Starting with the line containing "assert (forall f" and going on through the line containing "intros f c0", return the lines of the data below exactly, and only those.

→ **EXCERPTED DATA**
────────
Lemma fairly_work_cleanup c : Inv (rest c) -> fairly (work_cleanup (R := R)) c (fun _ _ => True).
Proof.
  intros Hi. unfold work_cleanup.
  assert (forall f c, Inv (rest c) -> op_queue_ (f (scheduler c)) = op_queue_ (scheduler c) -> stopped_ (f (scheduler c)) = stopped_ (scheduler c) ->
    fairly (modify f) c (fun _ _ => True)) as Hchange.
  { intros f c0 Hi0 Eq Es. apply fairly_change; [done|exists []; by rewrite Eq, app_nil_r|by rewrite Es]. }
  eapply fairly_bind; [by apply (fairly_get c (fun _ _ => True))|]. intros s c1 Hi1 _ _. apply fairly_then.
  { destruct (_ >? _); [by apply Hchange|]. destruct (_ <? _); [|by apply fairly_ret]. unfold work_finished.
    eapply fairly_bind; [by apply (fairly_get c1 (fun _ _ => True))|]. intros s2 c2 Hi2 _ _. cbv zeta.
    apply fairly_then; [by apply Hchange|]. intros c3 Hi3 _. destruct (_ =? _); [|by apply fairly_ret].
    unfold stop, stop_all_threads. apply fairly_then; [apply fairly_change; [done|exists []; by rewrite app_nil_r|done]|].
    intros c4 Hi4 _. apply fairly_interrupt; [apply fair_interrupt|done]. }
  intros c2 Hi2 _. eapply fairly_bind; [by apply (fairly_get c2 (fun _ _ => True))|]. intros s3 c3 Hi3 _ _.
  apply fairly_then; [by apply Hchange|]. intros c4 Hi4 _.
  eapply fairly_bind; [by apply (fairly_get c4 (fun s c => s = scheduler c))|]. intros s5 c5 Hi5 _ ->.
  apply fairly_then; [apply fairly_change; [done|by eexists|done]|]. intros c6 Hi6 _. by apply Hchange.
Qed.
(** ** Turns *)

(** Completing [o] stops the context. *)
Definition stopping o : Prop := forall result c, Inv (rest c) ->
  wp (op_complete o result) c (fun _ c' => stopped_ (scheduler c') = true).

Lemma fairly_complete_operation o more c : Inv (rest c) ->
  fairly (complete_operation cfg o more) c (fun _ c' => stopping o -> stopped_ (scheduler c') = true).
Proof.
  intros Hi. unfold complete_operation. apply wp_bind, wp_get. apply fairly_then.
  { destruct (_ && _); [apply fairly_interrupt; [apply fair_interrupt|done]|by apply fairly_ret]. }
  intros c1 Hi1 _. eapply (fairly_bind _ _ _ (fun _ c' => stopping o -> stopped_ (scheduler c') = true)).
  - destruct (fair_complete o (task_result o (rest c)) c1 Hi1) as ([] & c2 & Hr & Hi2 & Hg2). exists tt, c2. split_and!; [done..|].
    intros Hs. destruct (Hs (task_result o (rest c)) c1 Hi1) as (u & c3 & Hr3 & H3). rewrite Hr in Hr3. by injection Hr3 as _ <-.
  - intros u c2 Hi2 Hg2 Hs. eapply wp_mono; [by apply fairly_work_cleanup|]. intros v c3 (Hi3 & Hg3 & _). split_and!; [done..|].
    intros Ho. apply Hg3. by apply Hs.
Qed.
────────
→ **ANSWER FOR THE TASK**
  assert (forall f c, Inv (rest c) -> op_queue_ (f (scheduler c)) = op_queue_ (scheduler c) -> stopped_ (f (scheduler c)) = stopped_ (scheduler c) ->
    fairly (modify f) c (fun _ _ => True)) as Hchange.
  { intros f c0 Hi0 Eq Es. apply fairly_change; [done|exists []; by rewrite Eq, app_nil_r|by rewrite Es]. }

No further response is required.